QEMU slirp with restrict=on + guestfwd provides network isolation without any host-side network devices or firewall rules. Previous attempts that were eliminated:

  • Vagrant is effectively unmaintained.
  • Lima hardcodes QEMU's -netdev user arguments and has no support for restrict=on or guestfwd. Network isolation is impossible without external tools.
  • QEMU's guestfwd with cmd: piping through nc was initially abandoned as unreliable, but revisiting it with QEMU 10.x showed cmd:nc works correctly with restrict=on. Each guest TCP connection to the guestfwd IP spawns a fresh nc that connects to the host-side proxy.
  • socket_vmnet (macOS) was the previous working solution. It worked well but required sudo to start a privileged daemon, plus pf firewall rules for port isolation — adding complexity and platform-specific code. slirp replaces all of this with zero-privilege operation.
  • TAP/bridge (Linux) was the previous Linux networking solution. Like socket_vmnet, it required sudo for bridge creation and iptables rules. Replaced by slirp.

Debian "generic" image, not "genericcloud": The genericcloud kernel strips out hardware drivers including 9p filesystem modules. The generic image uses the standard Debian kernel which includes them. This matters for the shared directory.

DHCP via slirp: QEMU's built-in slirp stack provides instant DHCP responses, so cloud-init's network stage completes quickly. With restrict=on, the DHCP response omits gateway and DNS — the guest can only reach endpoints explicitly configured via hostfwd (SSH) and guestfwd (proxy).

bindfs for UID mapping: The 9p shared directory shows files owned by the host UID inside the guest. A systemd service mounts the raw 9p at /mnt/9p, then uses bindfs --force-user=vm --force-group=vm to present all files as owned by the vm user.

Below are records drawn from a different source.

Lemma drag_motion_touches k loc i j s :
  (k, loc) ∈ windows s ->
  touches k s (final (drag_motion loc i j s)).
Proof.
  intros Hin. unfold drag_motion.
  destruct (bool_decide _); [apply touch_same, same_store_refl|].
  destruct (deref (heap s) loc !! i) as [x|] eqn:E;
    [|apply touch_same, same_store_refl].
  eapply touch_mutate; [by apply window_owned | |apply same_store_refl].
  intros H4 l Hl. unfold list_insert_at.
  assert (Hx : four_fields x).
  { eapply Forall_lookup_1; [apply (all_four_deref s loc H4) | exact E]. }
  apply Forall_app. split; [by apply Forall_take, Forall_delete|].
  constructor; [done|]. by apply Forall_drop, Forall_delete.
Qed.

Lemma end_drag_touches k loc s :
  touches k s (final (end_drag draw k loc s)).
Proof.
  unfold end_drag. simpl.
  eapply touch_assign; [intros H4; by apply all_four_deref|].
  eapply same_store_trans; [apply save_events_same | apply set_calendar_same].
Qed.

Lemma sort_with_perm {B : Type} (lt : B -> B -> option bool) key l l' :
  PySort.sort_with lt key l = Some l' -> l' ≡ₚ l.
Proof.
  unfold PySort.sort_with. intros H.
  destruct (mapM _ l) as [ks|] eqn:E; [|done].
  simpl in H. destruct (_ && _); [|done]. injection H as <-.
  rewrite SortFacts.isort_perm.
  apply mapM_Some in E. clear -E.
  induction E as [|e p l ks He _ IH]; [done|].
  destruct (key e) as [b|]; [|done]. simpl in He. injection He as <-.
  csimpl. by rewrite IH.
Qed.

(** Leaving the list of a page in another order. *)
Lemma reorder_touches k loc l s :
  (k, loc) ∈ windows s ->
  l ≡ₚ deref (heap s) loc ->
  touches k s (mutate loc (fun _ => l) s).
Proof.
  intros Hin Hperm.
  eapply (touch_mutate k s loc (fun _ => l));
    [by apply window_owned | | apply same_store_refl].
  intros H4 _ _. rewrite Hperm. by apply all_four_deref.
Qed.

SSH key, not password: vm.py generates a dedicated ed25519 keypair in .vm/ on first run and injects the public key into cloud-init. Password auth is disabled. The key is ephemeral (nuked on reset along with the disk), which is fine — a new key and new seed.iso are generated together on the next start.

cloud-init ordering pitfalls

  • write_files runs in the init stage (before packages). Use it for apt proxy config.
  • bootcmd runs in the init stage after networking. Used to fetch the mitmproxy CA cert via plain HTTP before apt needs it.
  • packages runs in the config stage. By this point, apt proxy and CA cert are in place.
  • runcmd runs in the final stage. Used for systemd unit enablement.
  • The mounts module runs mount -a and fails hard if any mount fails, cascading into network stage failure. Avoid it; use systemd mount units or runcmd instead.
  • write_files runs before user home directories are created. Don't write to /home/vm/; use /etc/profile.d/ for shell config.
  • Duplicate YAML keys (two write_files: sections) silently shadow each other.

File layout

vm.py              Main entry point: start, ssh, reset subcommands (PEP 723 uv script)
filter.py          mitmproxy allowlist addon — edit to control VM network access
shared/            Shared with guest at ~/shared (only .gitkeep is tracked)
cloud-init/
  user-data        Cloud-init config (proxy, CA cert, packages, systemd units)
  meta-data        Instance identity
  network-config   DHCP via slirp (netplan v2 format)
.images/           Persistent download cache (gitignored)
  base.qcow2       Downloaded Debian cloud image (survives reset)
.vm/               Ephemeral VM state (gitignored, nuked on reset)
  id_ed25519[.pub] SSH keypair (regenerated after reset)
  disk.qcow2       CoW overlay disk
  seed.iso         Cloud-init seed ISO
  efi-code.fd      Padded UEFI firmware (Linux only, derived from system package)
  efi-vars.fd      UEFI variable store
  mitmdump.log     mitmproxy traffic log
  console.log      QEMU serial console output

vm.py start starts mitmdump in the background (logging to .vm/mitmdump.log), boots QEMU with slirp networking, waits for SSH, then drops you into an SSH session. On session exit, both QEMU and mitmproxy are stopped. No sudo is required. When stdout is not a TTY (e.g. test suite), QEMU runs in the foreground with the serial console on stdout instead.